特集ワイド:「愛国」の名の下の罵詈雑言 「心の余裕」なくなった?
毎日新聞 2012年10月11日 東京夕刊
「こと外交に関しては、民意のほうが政府よりも強硬で、対外的に強くあれという愛国主義的な主張に傾く『対外硬(たいがいこう)』の傾向は、明治以降の近代日本でずっとあったことです」。「中国化する日本」などの著書がある歴史学者の與那覇潤(よなはじゅん)愛知県立大准教授はそう話す。
プロの外交の現場は常に駆け引きや妥協と一体で、100%の「勝ち」はない。対して、自らの立場だけを主張すればよい国内世論では政府よりも強硬派が主流となるのは自然だという。「特に、言論の自由が国家に制限された明治期や戦前は、『愛国ゆえに要求する』と強調して訴えることが、弾圧を避けるうえでも有効な手段でした」
しかし、民主化していない中国はともかく、今の日本で、「愛国」の名の下に、罵詈雑言(ばりぞうごん)まで飛び交うのはなぜか。

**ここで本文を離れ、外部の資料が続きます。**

(** X3.  When the generator's values lie in [[0, 1)], every landing point of
    a run is at a distance from the centre of at most the cone radius
    [|distance * sin(radians(moa / 60) / 2)|], which in turn is at most
    [|distance|]; the distance is the cone radius times the radius draw. *)
Theorem shots_within_cone :
  forall (n : Z) (distance moa : R) (g : rng),
    unit_range g ->
    Rabs (max_radius distance moa) <= Rabs distance
    /\ (forall i,
           distance_from_centre (shot distance moa g i) =
           Rabs (max_radius distance moa) * radius_draw g i)
    /\ (forall q,
           In q (all_shots n distance moa g) ->
           distance_from_centre q <= Rabs (max_radius distance moa)).
Proof.
  intros n distance moa g Hg.
  assert (Hu : forall i, 0 <= radius_draw g i < 1) by (intros i; apply Hg).
  assert (Hd : forall i, distance_from_centre (shot distance moa g i) =
                         Rabs (max_radius distance moa) * radius_draw g i).
  { intros i. rewrite shot_distance, (Rabs_pos_eq (radius_draw g i)); [reflexivity|].
    apply Hu. }
  split; [|split].
  - unfold max_radius. rewrite Rabs_mult.
    rewrite <- (Rmult_1_r (Rabs distance)) at 2.
    apply Rmult_le_compat_l; [apply Rabs_pos|].
    apply Rabs_le. apply SIN_bound.
  - exact Hd.
  - intros q Hq. apply in_all_shots in Hq. destruct Hq as (i & _ & ->).
    rewrite Hd. rewrite <- (Rmult_1_r (Rabs _)) at 2.
    apply Rmult_le_compat_l; [apply Rabs_pos|]. pose proof (Hu i). lra.
Qed.

Lemma shots_within_cone_witness :
  Rabs (max_radius 1000 4) <= Rabs 1000.
Proof.
  assert (H : unit_range (Gen.constant (1 / 2))) by (apply constant_unit_range; lra).
  exact (proj1 (shots_within_cone simulation_shots 1000 4 (Gen.constant (1 / 2)) H)).
Defined.

(** ** When the function raises, and how many draws it uses *)

Lemma simulate_shots_gen (n cap : Z) (distance target_size moa : R) (g : rng) :
  snd (Sim.simulate_shots n cap distance target_size moa g) =
  skip (2 * Z.to_nat n) g.
Proof.
  unfold Sim.simulate_shots. rewrite run_loop_gen.
  destruct (truediv _ n); reflexivity.
Qed.

(** X4.  How a run ends, with the overflow of [** 2] taken into account
    and for all values of the arguments and of the two globals.  If a square
    [x**2] or [y**2] leaves the float range in some iteration, the function
    raises [OverflowError] in the first such iteration, having used two draws
    for every iteration up to and including that one.  Otherwise it uses two
    draws for each of its [max(0, simulation_shots)] iterations; then with
    [simulation_shots = 0] it raises [ZeroDivisionError] (no draw used), and
    with any other value it returns a list of exactly one figure.  No square
    overflows when the generator's values lie in [[0, 1)] and the distance has
    magnitude at most [10^150]. *)
Theorem how_a_run_ends :
  forall (n cap : Z) (distance target_size moa : R) (g : rng),
    (forall i,
        first_overflow distance moa g (Z.to_nat n) = Some i ->
        (i < Z.to_nat n)%nat
        /\ (Float.overflow_threshold <= fst (shot distance moa g i) ^ 2
            \/ Float.overflow_threshold <= snd (shot distance moa g i) ^ 2)
        /\ (forall j, (j < i)%nat ->
                      fst (shot distance moa g j) ^ 2 < Float.overflow_threshold
                      /\ snd (shot distance moa g j) ^ 2 < Float.overflow_threshold)
        /\ Checked.simulate_shots n cap distance target_size moa g =
           (Raises OverflowError, skip (2 * S i) g))
    /\ (first_overflow distance moa g (Z.to_nat n) = None ->
        n = 0%Z ->
        Checked.simulate_shots n cap distance target_size moa g =
        (Raises ZeroDivisionError, g))
    /\ (first_overflow distance moa g (Z.to_nat n) = None ->
        n <> 0%Z ->
        exists fig,
          Checked.simulate_shots n cap distance target_size moa g =
          (Returns [fig], skip (2 * Z.to_nat n) g))
    /\ (unit_range g -> Rabs distance <= 10 ^ 150 ->
        first_overflow distance moa g (Z.to_nat n) = None).
Proof.
  intros n cap distance target_size moa g. split; [|split; [|split]].
  - intros i Hi. pose proof (first_overflow_spec distance moa g _ i Hi)
      as (Hlt & Ht & Hb).
    split; [exact Hlt|]. split; [now apply shot_overflows_iff|]. split.
    + intros j Hj. specialize (Hb j Hj).
      destruct (Rlt_le_dec (fst (shot distance moa g j) ^ 2) Float.overflow_threshold)
        as [Hx|Hx];
        [|assert (shot_overflows distance moa g j = true)
            by (apply shot_overflows_iff; now left); congruence].
      destruct (Rlt_le_dec (snd (shot distance moa g j) ^ 2) Float.overflow_threshold)
        as [Hy|Hy];
        [|assert (shot_overflows distance moa g j = true)
            by (apply shot_overflows_iff; now right); congruence].
      split; assumption.
    + now apply checked_overflow.
  - intros Hnone ->. rewrite checked_no_overflow by exact Hnone.
    apply zero_simulation_shots.
  - intros Hnone Hn. rewrite checked_no_overflow by exact Hnone.
    rewrite simulate_shots_value by exact Hn. eexists. reflexivity.
  - intros Hg Hd. now apply first_overflow_none_in_range.
Qed.

(** At distance [2^600] with 10800 MOA and every draw equal to one half, the
    first shot lands at [x = - 2^599]: the run ends with [OverflowError] in its
    first iteration, two draws used. *)
Lemma huge_distance_overflows :
  Checked.simulate_shots simulation_shots shots (2 ^ 600) (3 / 10) 10800
    (Gen.constant (1 / 2)) =
  (Raises OverflowError, skip 2 (Gen.constant (1 / 2))).
Proof.
  apply (checked_overflow simulation_shots shots (2 ^ 600) (3 / 10) 10800
           (Gen.constant (1 / 2)) 0).
  unfold first_overflow.
  destruct (Z.to_nat simulation_shots) as [|k] eqn:E;
    [unfold simulation_shots in E; lia|].
  cbn [seq find].
  assert (H : shot_overflows (2 ^ 600) 10800 (Gen.constant (1 / 2)) 0 = true).
  { apply shot_overflows_iff. left.
    rewrite shot_value; cbn [fst]. rewrite shot_radius_value, constant_radius_draw.
    assert (HM : max_radius (2 ^ 600) 10800 = 2 ^ 600).
    { unfold max_radius. rewrite half_angle.
      replace (10800 * (PI / 21600)) with (PI / 2) by field.
      rewrite sin_PI2. ring. }
    rewrite HM. unfold angle_draw; cbn [Gen.constant draws].
    replace (2 * PI * (1 / 2)) with PI by field. rewrite cos_PI.
    replace ((2 ^ 600 * (1 / 2) * -1) ^ 2) with ((2 ^ 599) ^ 2)
      by (change (2 ^ 600) with (2 * 2 ^ 599); field).
    rewrite overflow_threshold_value, !pow_IZR. apply IZR_le.
    vm_compute. discriminate. }
  now rewrite H.
Qed.

(** ** What the display cap changes, and what it leaves alone *)

Lemma shown_prefix (n cap : Z) (distance moa : R) (g : rng) :
  (cap <= n)%Z ->
  firstn (Z.to_nat cap) (all_shots n distance moa g) =
  shots_upto distance moa g (Z.to_nat cap).
Proof.
  intros H. unfold all_shots, shots_upto. rewrite firstn_seq_map.
  do 2 f_equal. lia.
Qed.

(** X5.  The global [shots] only selects what is plotted: two runs that
    differ in [shots] alone have the same hit probability, the same title and
    circle, and use the same draws; and with [shots <= 0] both traces are
    empty. *)
Theorem display_cap_only_selects_dots :
  forall (n cap cap' : Z) (distance target_size moa : R) (g : rng),
    Sim.hit_probability n cap distance target_size moa g =
    Sim.hit_probability n cap' distance target_size moa g
    /\ snd (Sim.simulate_shots n cap distance target_size moa g) =
       snd (Sim.simulate_shots n cap' distance target_size moa g)
    /\ (forall fig,
           fst (Sim.simulate_shots n cap distance target_size moa g) = Returns [fig] ->
           exists fig',
             fst (Sim.simulate_shots n cap' distance target_size moa g) = Returns [fig']
             /\ title_percent fig' = title_percent fig
             /\ shapes fig' = shapes fig)
    /\ (forall fig,
           (cap <= 0)%Z ->
           fst (Sim.simulate_shots n cap distance target_size moa g) = Returns [fig] ->
           displayed_hits fig = [] /\ displayed_misses fig = []).
Proof.
  intros n cap cap' distance target_size moa g.
  split; [|split; [|split]].
  - unfold Sim.hit_probability. now rewrite !run_loop_hits.
  - now rewrite !simulate_shots_gen.
  - intros fig Hf. destruct (Z.eq_dec n 0) as [E|E].
    + subst n. rewrite zero_simulation_shots in Hf. discriminate Hf.
    + rewrite simulate_shots_value in Hf |- * by exact E. cbn [fst] in *.
      injection Hf as <-. eexists. split; [reflexivity|]. split; reflexivity.
  - intros fig Hcap Hf. destruct (Z.eq_dec n 0) as [E|E].
    + subst n. rewrite zero_simulation_shots in Hf. discriminate Hf.
    + destruct (figure_traces n cap distance target_size moa g E)
        as (fig0 & Hf0 & Hh & Hm & _).
      rewrite Hf in Hf0. injection Hf0 as <-. rewrite Hh, Hm.
      replace (Z.to_nat cap) with 0%nat by lia. split; reflexivity.
Qed.

(** X6.  The two traces depend on the first [shots] shots only: two runs on
    the same generator with different numbers of shots, each at least [shots]
    (and not 0), plot the same dots; only the title differs. *)
Theorem plot_uses_first_shots_only :
  forall (n n' cap : Z) (distance target_size moa : R) (g : rng),
    (n <> 0)%Z -> (n' <> 0)%Z -> (cap <= n)%Z -> (cap <= n')%Z ->
    exists fig fig',
      fst (Sim.simulate_shots n cap distance target_size moa g) = Returns [fig]
      /\ fst (Sim.simulate_shots n' cap distance target_size moa g) = Returns [fig']
      /\ data fig = data fig'
      /\ shapes fig = shapes fig'.
Proof.
  intros n n' cap distance target_size moa g Hn Hn' Hc Hc'.
  rewrite !simulate_shots_value by assumption. do 2 eexists.
  split; [reflexivity|]. split; [reflexivity|]. split; [|reflexivity].
  unfold Sim.build_figure, state_after;
    cbn [data Sim.hits_x Sim.hits_y Sim.misses_x Sim.misses_y].
  fold (all_shots n distance moa g). fold (all_shots n' distance moa g).
  now rewrite !shown_prefix by assumption.
Qed.

(** The module's run of 10000 shots and a run of 200 shots plot the same 100
    dots. *)
Lemma plot_uses_first_shots_only_witness :
  exists fig fig',
    fst (simulate_shots 1000 (3 / 10) 4 (Gen.constant (1 / 2))) = Returns [fig]
    /\ fst (Sim.simulate_shots 200 shots 1000 (3 / 10) 4 (Gen.constant (1 / 2))) =
       Returns [fig']
    /\ data fig = data fig'.
Proof.
  assert (H1 : (simulation_shots <> 0)%Z) by discriminate.
  assert (H2 : (200 <> 0)%Z) by discriminate.
  assert (H3 : (shots <= simulation_shots)%Z) by (unfold shots, simulation_shots; lia).
  assert (H4 : (shots <= 200)%Z) by (unfold shots; lia).
  destruct (plot_uses_first_shots_only simulation_shots 200 shots 1000 (3 / 10) 4
              (Gen.constant (1 / 2)) H1 H2 H3 H4) as (fig & fig' & Hf & Hf' & Hd & _).
  exists fig, fig'. split; [exact Hf|]. split; [exact Hf'|exact Hd].
Defined.

(** ** Splitting a run *)

Lemma shot_skip (distance moa : R) (g : rng) (k i : nat) :
  shot distance moa (skip (2 * k) g) i = shot distance moa g (k + i).
Proof.
  unfold shot. rewrite skip_skip. do 3 f_equal. lia.
Qed.

Lemma map_seq_shift {A : Type} (f : nat -> A) (k j s : nat) :
  map f (seq (k + s) j) = map (fun i => f (k + i)%nat) (seq s j).
Proof.
  revert s. induction j as [|j IH]; intros s; cbn [seq map]; [reflexivity|].
  f_equal. rewrite <- Nat.add_succ_r. apply IH.
Qed.

Lemma shots_upto_add (distance moa : R) (g : rng) (k j : nat) :
  shots_upto distance moa g (k + j) =
  shots_upto distance moa g k ++ shots_upto distance moa (skip (2 * k) g) j.
Proof.
  unfold shots_upto. rewrite seq_app, map_app. f_equal.
  rewrite (Nat.add_comm 0 k), map_seq_shift. apply map_ext.
  intros i. symmetry. apply shot_skip.
Qed.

背景には、冷戦構造の崩壊以降、日本を取り巻く世界の枠組みが大きく変わったことがある。「対アジア外交ではこれまで、第二次大戦のしょく罪意識や経済的な優越ゆえの“心の余裕”が、強硬論のみに傾かせない緩衝となってきた。それが90年代以降、戦争を知る世代の減少による加害者意識の衰弱や、中韓の経済的台頭と日本の停滞などで構造が変わります。そこへ、今回の日系企業への焼き打ちのような、どうみてもこれは中国側が『加害者』だろうという事態が起きたことで、一気に被害者感情に反転し、軍事的強硬論が噴き出してきたといえます」(與那覇さん)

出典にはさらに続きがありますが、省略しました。